In class one day we were reading an excerpt from Their Eyes Were
Watching God. My teacher and classmates began to ask the only other
African American student in class, who was dark-skinned, questions
about our heritage and how she felt. I was disregarded. We both looked
at each other like “why aren’t they asking both of us,” so I began to
speak as well. After class we asked why and learned that it was because
they knew she was black. I was shocked. I guess because I’m light they
assumed I couldn’t possibly know what it means to be me — black.

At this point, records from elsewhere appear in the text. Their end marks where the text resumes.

Lemma print_char_term T s c col row attr a (Q : Z -> screen -> Prop) : inv false s -> rel T s -> cursor_at s = t_pos T -> 0 <= t_pos T < screen_rows s * screen_cols s ->
  (col = -1 \/ col = t_pos T mod screen_cols s /\ row = t_pos T / screen_cols s) -> a = (if attr =? 0 then vga_attr (g_text_fg s) (g_text_bg s) else attr) ->
  (forall s' T', T' = t_put (screen_rows s) (screen_cols s) a T c -> inv false s' -> rel T' s' -> cursor_at s' = t_pos T' -> 0 <= t_pos T' < screen_rows s * screen_cols s -> ink s s' -> Q (2 * t_pos T') s') ->
  wp False (print_char c col row attr) Q s.
Proof.
  intros Hi HT Hcur Hp Hat Ha HQ. pose proof (iv_base _ _ Hi) as Hb. pose proof (bo_core _ Hb) as Hc. pose proof (co_cols _ Hc) as Hcols. pose proof (co_rows _ Hc) as Hrows. unfold SCREEN_MAX_COLS, SCREEN_MAX_ROWS in *.
  unfold print_char. apply wp_bind. apply wp_mono with (P := fun x s' => s' = s /\ x = a); [rewrite Ha; by destruct (attr =? 0)|]. intros x s' [-> ->].
  apply wp_bind. eapply wp_ok; [apply hydrated_run, HT|]. apply wp_bind, wp_gets. cbv beta zeta. apply wp_bind. pose proof (pos_split _ _ (screen_cols s) ltac:(lia) Hp) as [Hpr Hpc]. pose proof (Z.div_mod (t_pos T) (screen_cols s) ltac:(lia)) as Hdm.
  apply wp_mono with (P := fun o s2 => o = 2 * t_pos T /\ inv false s2 /\ rel T s2 /\ ink s s2).
  { destruct Hat as [->|[-> ->]].
    - cbn [Z.leb Z.compare andb]. apply get_cursor_ok; [done|]. intros s2 Hq. rewrite Hcur. split; [done|]. split; [by eapply quiet_inv|]. destruct Hq as (_ & v & -> & _). split; [by apply (rel_same T s)|done].
    - rewrite (proj2 (Z.leb_le 0 _)), (proj2 (Z.leb_le 0 (_ / _))) by lia. cbn [andb]. apply wp_ret. split; [unfold get_offset; rewrite s32_small by nia; lia|done]. }
  intros o s2 (-> & Hi2 & HT2 & Hk2). destruct (offset_pos (screen_cols s) (t_pos T) ltac:(lia) ltac:(lia)) as [-> ->]. pose proof Hk2 as ([Ec2 Er2] & _).
  assert (Hput : forall k cell (R : unit -> screen -> Prop), 0 <= k < screen_rows s * screen_cols s -> (forall s3, pre false s3 -> rel (t_write (screen_rows s) (screen_cols s) k cell T) s3 -> ink s s3 -> R tt s3) ->
    wp False (screen_draw_cell (k mod screen_cols s) (k / screen_cols s) cell;;; screen_update_textbuf_cell (k / screen_cols s) (k mod screen_cols s) cell) R s2).
  { intros k cell R Hk HR. pose proof (pos_split k _ (screen_cols s) ltac:(lia) Hk) as [Hkr Hkc]. apply (put_ok false); [by apply inv_pre|apply HT2|]. intros s3 Hp3 He3 Heff. unfold put_effect in Heff. rewrite inside in Heff by lia. pose proof (edited_ink _ _ He3) as Hk3. apply HR; [done| |by eapply ink_trans].
    rewrite <-Ec2, <-Er2 in *. apply rel_write; [apply Hi2|done|done|done|apply Hk3]. }
  unfold t_put in HQ. destruct (Z.eqb_spec c 8) as [->|Hc8].
  - destruct (Z.leb_spec 2 (2 * t_pos T)) as [H1|H1].
    + rewrite (proj2 (Z.leb_le 1 _)) in HQ by lia. apply wp_bind. replace (2 * t_pos T - 2) with (2 * (t_pos T - 1)) by lia. destruct (offset_pos (screen_cols s) (t_pos T - 1) ltac:(lia) ltac:(lia)) as [-> ->].
      eapply wp_eq; [symmetry; apply bind_bind|]. apply wp_bind, Hput; [lia|]. intros s3 Hp3 HT3 Hk3. apply wp_ret. apply wp_bind, (set_cursor_ok false); [done|]. intros s4 Mv Hi4 Hcur4. destruct (moved_rel _ _ _ HT3 Mv) as (HT4 & Hs4). apply wp_ret.
      pose proof Hk3 as ([Ec3 Er3] & _). apply (HQ s4 (t_goto (t_pos T - 1) (t_write (screen_rows s) (screen_cols s) (t_pos T - 1) (mkcell a 32) T)) eq_refl); [done|by destruct HT4|apply Hcur4; [done|cbn; rewrite Ec3, Er3; lia]|cbn; lia|by eapply ink_trans].
    + rewrite (proj2 (Z.leb_gt 1 _)) in HQ by lia. apply wp_bind, wp_ret. apply wp_bind, (set_cursor_ok false); [by apply inv_pre|]. intros s4 Mv Hi4 Hcur4. destruct (moved_rel _ _ _ HT2 Mv) as (HT4 & Hs4). apply wp_ret.
      apply (HQ s4 T eq_refl); [done|done|apply Hcur4; [done|rewrite Ec2, Er2; lia]|done|by eapply ink_trans].
  - set (T1 := if c =? 10 then t_goto ((t_pos T / screen_cols s + 1) * screen_cols s) T else t_goto (t_pos T + 1) (t_write (screen_rows s) (screen_cols s) (t_pos T) (mkcell a c) T)) in HQ.
    assert (HT1 : 0 <= t_pos T1 <= screen_rows s * screen_cols s) by (subst T1; destruct (c =? 10); cbn; nia).
    apply wp_bind. apply wp_mono with (P := fun o s3 => o = 2 * t_pos T1 /\ pre false s3 /\ rel T1 s3 /\ ink s s3).
    { subst T1. destruct (c =? 10).
      - apply wp_ret. split; [unfold get_offset; rewrite s32_small by nia; cbn; lia|]. split; [by apply inv_pre|]. split; [|done]. destruct HT2. by constructor.
      - eapply wp_eq; [symmetry; apply bind_bind|]. apply wp_bind, Hput; [done|]. intros s3 Hp3 HT3 Hk3. apply wp_ret. split; [rewrite s32_small by nia; cbn; lia|]. split; [done|]. split; [|done]. destruct HT3. by constructor. }
    intros o s3 (-> & Hp3 & HT3 & Hk3). pose proof Hk3 as ([Ec3 Er3] & _). set (T2 := if screen_rows s * screen_cols s <=? t_pos T1 then t_scroll (screen_cols s) a T1 else T1) in HQ.
    apply wp_bind. apply wp_mono with (P := fun o s4 => o = 2 * t_pos T2 /\ pre false s4 /\ rel T2 s4 /\ ink s s4).
    { subst T2. destruct (Z.leb_spec (screen_rows s * screen_cols s) (t_pos T1)).
      - rewrite (proj2 (Z.leb_le _ _)) by lia. apply wp_bind, (scroll_lines_ok false); [done|apply HT3|]. intros s4 Hi4 He4 Hap. apply wp_ret. pose proof (edited_ink _ _ He4) as Hk4. split; [cbn; lia|]. split; [by apply inv_pre|]. split; [|by eapply ink_trans]. rewrite <-Ec3. apply rel_scroll with (s := s3); [apply Hp3|done|done|apply Hk4].
      - rewrite (proj2 (Z.leb_gt _ _)) by lia. by apply wp_ret. }
    intros o s4 (-> & Hp4 & HT4 & Hk4). pose proof Hk4 as ([Ec4 Er4] & _). assert (HT2b : 0 <= t_pos T2 < screen_rows s * screen_cols s) by (subst T2; destruct (Z.leb_spec (screen_rows s * screen_cols s) (t_pos T1)); cbn; nia).
    apply wp_bind, (set_cursor_ok false); [done|]. intros s5 Mv Hi5 Hcur5. destruct (moved_rel _ _ _ HT4 Mv) as (HT5 & Hs5). apply wp_ret.
    apply (HQ s5 T2 eq_refl); [done|done|apply Hcur5; [done|rewrite Ec4, Er4; lia]|done|by eapply ink_trans].
Qed.
Lemma kprint_loop_term m : forall T s rows cols attr (Q : unit -> screen -> Prop), inv false s -> rel T s -> cursor_at s = t_pos T -> 0 <= t_pos T < screen_rows s * screen_cols s ->
  rows = screen_rows s -> cols = screen_cols s -> attr = vga_attr (g_text_fg s) (g_text_bg s) ->
  (forall s', inv false s' -> rel (foldl (t_put rows cols attr) T m) s' -> cursor_at s' = t_pos (foldl (t_put rows cols attr) T m) -> sized s s' -> Q tt s') ->
  wp False (kprint_loop m (t_pos T mod screen_cols s) (t_pos T / screen_cols s)) Q s.
Proof.
  induction m as [|c m IH]; intros T s rows cols attr Q Hi HT Hcur Hp Er Ec Ea HQ; cbn [kprint_loop foldl] in *; [by apply wp_ret, HQ|].
  apply wp_bind, (print_char_term T s c _ _ 0 attr); [done..|by right|done|]. intros s1 T1 ET Hi1 HT1 Hcur1 Hp1 [[Ec1 Er1] [Ef1 Eb1]]. apply wp_bind, wp_gets. cbv beta.
  pose proof (co_cols _ (bo_core _ (iv_base _ _ Hi1))). destruct (offset_pos (screen_cols s1) (t_pos T1) ltac:(lia) ltac:(lia)) as [-> ->].
  apply (IH T1 s1 rows cols attr); [done|done|done|by rewrite Er1, Ec1|congruence|congruence|congruence|]. intros s2 Hi2 HT2 Hcur2 [Ec2 Er2]. rewrite <-Er, <-Ec in ET. rewrite ET in *. apply HQ; [done|done|done|split; congruence].
Qed.
(** C40: Printing is that of a simple terminal.  When the screen is full of lines and shows the last of
    them, kprint turns the lines and the cursor, in text mode and on a frame buffer alike, into those
    that [t_put] gives for one character after the other: a character is written at the cursor, a
    newline goes to the next line, a backspace clears the cell before, and behind the last cell the
    screen scrolls by one blank line and keeps the last 500 lines; and the visible lines are the last
    ones. *)
Theorem kprint_is_terminal T s m : reach s -> rel T s -> cursor_at s = t_pos T -> 0 <= t_pos T < screen_rows s * screen_cols s ->
  let T' := foldl (t_put (screen_rows s) (screen_cols s) (vga_attr (g_text_fg s) (g_text_bg s))) T m in
  wp False (kprint m) (fun _ s' => rel T' s' /\ cursor_at s' = t_pos T' /\
    forall x y, 0 <= x < screen_cols s -> 0 <= y < screen_rows s -> view s' x y = t_cell T' (t_len T' - screen_rows s + y) x) s.
Proof.
  intros Hr HT Hcur Hp T'. pose proof (con_reach_inv s Hr) as Hi. pose proof (bo_core _ (iv_base _ _ Hi)) as Hc. unfold kprint. apply wp_bind. pose proof (keeps_log false m s Hi) as Hlog. unfold wp in Hlog |- * at 1. unfold on_log in *.
  destruct (Klog.bootlog_add (Some m) (klog s)) as [[u v]| |]; [|done..]. set (s1 := with_klog v s) in *. change (wp False (kprint_at_str m (-1) (-1)) (fun _ s' => rel T' s' /\ cursor_at s' = t_pos T' /\
    forall x y, 0 <= x < screen_cols s -> 0 <= y < screen_rows s -> view s' x y = t_cell T' (t_len T' - screen_rows s + y) x) s1).
  unfold kprint_at_str. cbn [Z.leb Z.compare andb]. apply wp_bind, get_cursor_ok; [apply Hlog|]. intros s2 Hq. apply wp_bind, wp_gets. cbv beta. assert (Hcur2 : cursor_at s2 = t_pos T) by (by rewrite (quiet_cursor _ _ Hq)). assert (cursor_at s1 = t_pos T) as -> by exact Hcur.
  pose proof (quiet_inv _ _ _ Hlog Hq) as Hi2. assert (HT2 : rel T s2) by (destruct Hq as (_ & w & -> & _); by apply (rel_same T s)). assert (Hs2 : ink s s2) by (by destruct Hq as (_ & w & -> & _)). destruct Hs2 as [[Ec Er] [Ef Eb]].
  pose proof (co_cols _ (bo_core _ (iv_base _ _ Hi2))). destruct (offset_pos (screen_cols s2) (t_pos T) ltac:(lia) ltac:(lia)) as [-> ->].
  apply (kprint_loop_term m T s2 (screen_rows s) (screen_cols s) (vga_attr (g_text_fg s) (g_text_bg s))); [done|done|done|by rewrite Er, Ec|congruence|congruence|congruence|]. intros s3 Hi3 HT3 Hcur3 [Ec3 Er3]. fold T' in HT3, Hcur3. split; [done|]. split; [done|].
  intros x y Hx Hy. unfold view. rewrite (rel_start _ _ HT3). unfold view_at. pose proof HT3 as [_ _ Hl Hf Hce]. rewrite Hl. rewrite Er3, Er in *. rewrite (proj2 (Z.leb_gt _ _)) by lia. apply Hce; [lia|]. rewrite Ec3, Ec. done.
Qed.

Robert B., age 60-something
Asheville, NC

Color was a problem for many of us who were not light-skinned when I
attended elementary school. Teachers didn’t pay much attention to those
of us who had color. They didn’t seem to want to be bothered if our
parents weren’t professionals. We noticed adults’ behavior as children,
but we didn’t know how to explain or respond to the way they treated
most of us. If a student was dark-skinned he or she had to be very
smart in order to get positive attention or their parents had to be
certified in some profession.

When I entered high school I played three sports and was good in them.
When I became an athlete I received very positive response from
teachers and people here in Asheville in general. African Americans in
Asheville loved sports and people who excelled in them.

Zettler C.,
University of Maryland


Throughout my life, I’ve seen from the “back seat” how people react to
those who were dark skinned. They were picked on more. They received
less preference. In even the subtlest ways, dark-skinned people carried
themselves as inferior to fairer-skinned blacks. Of course there were
exceptions. I’m not light skinned, so I’m unsure about how people
perceive me. I never felt threatening or inferior, and I’ve always
escaped the “dark-skinned” label. I would be naive and irresponsible if
I thought that my skin color didn’t grant me favor around other blacks.
But how exactly? I really couldn’t explain it.

It’s obvious that lighter-skinned people are treated better and thus
more likely to be successful. Images affect us on deep level. When we
see images that depict dark and black as bad and white as pure and
angelic, then this will undoubtedly guide our subconscious.

Many people don’t even realize how skin color affects perception on the
subconscious level, which is what makes the “color code” more insidious
and harder to stamp out.

Retiree, age 60-something


My family came from a small rural area, where everybody knew each other
and their families, on both our mother’s and fathers’ side. I’m very
light-skinned, but we were all accepting of each other. But when I
started elementary school in a much larger town — a segregated,
all-black school — the teacher made me sit at a table by myself and
told the other children not to sit with me, that I was white and
thought I was better than anybody else! This was a great shock to me,
because it had been so different back at home.

In high school, when classmates asked me why I didn’t go to the white
high school, I would reply, “It is against the law.” My school records
said that I was black, and I knew I was black, and if you were black
you could not go to a white school. I didn’t know if they were saying
this to be mean to me or if they really thought I was white.

For college I chose to go back to my hometown. Integration was not
widespread then, and when I got there, I was discriminated against by
white people — not because I was too light-skinned but because I was
black!

It’s hard to be black in a white culture, but it was also very
difficult to be so light-skinned in the black community. I don’t think
people realized how deeply they were hurting my feelings. That’s one
reason what Dr. King said was so important to me — to be judged for the
content of my character and not the color of my skin.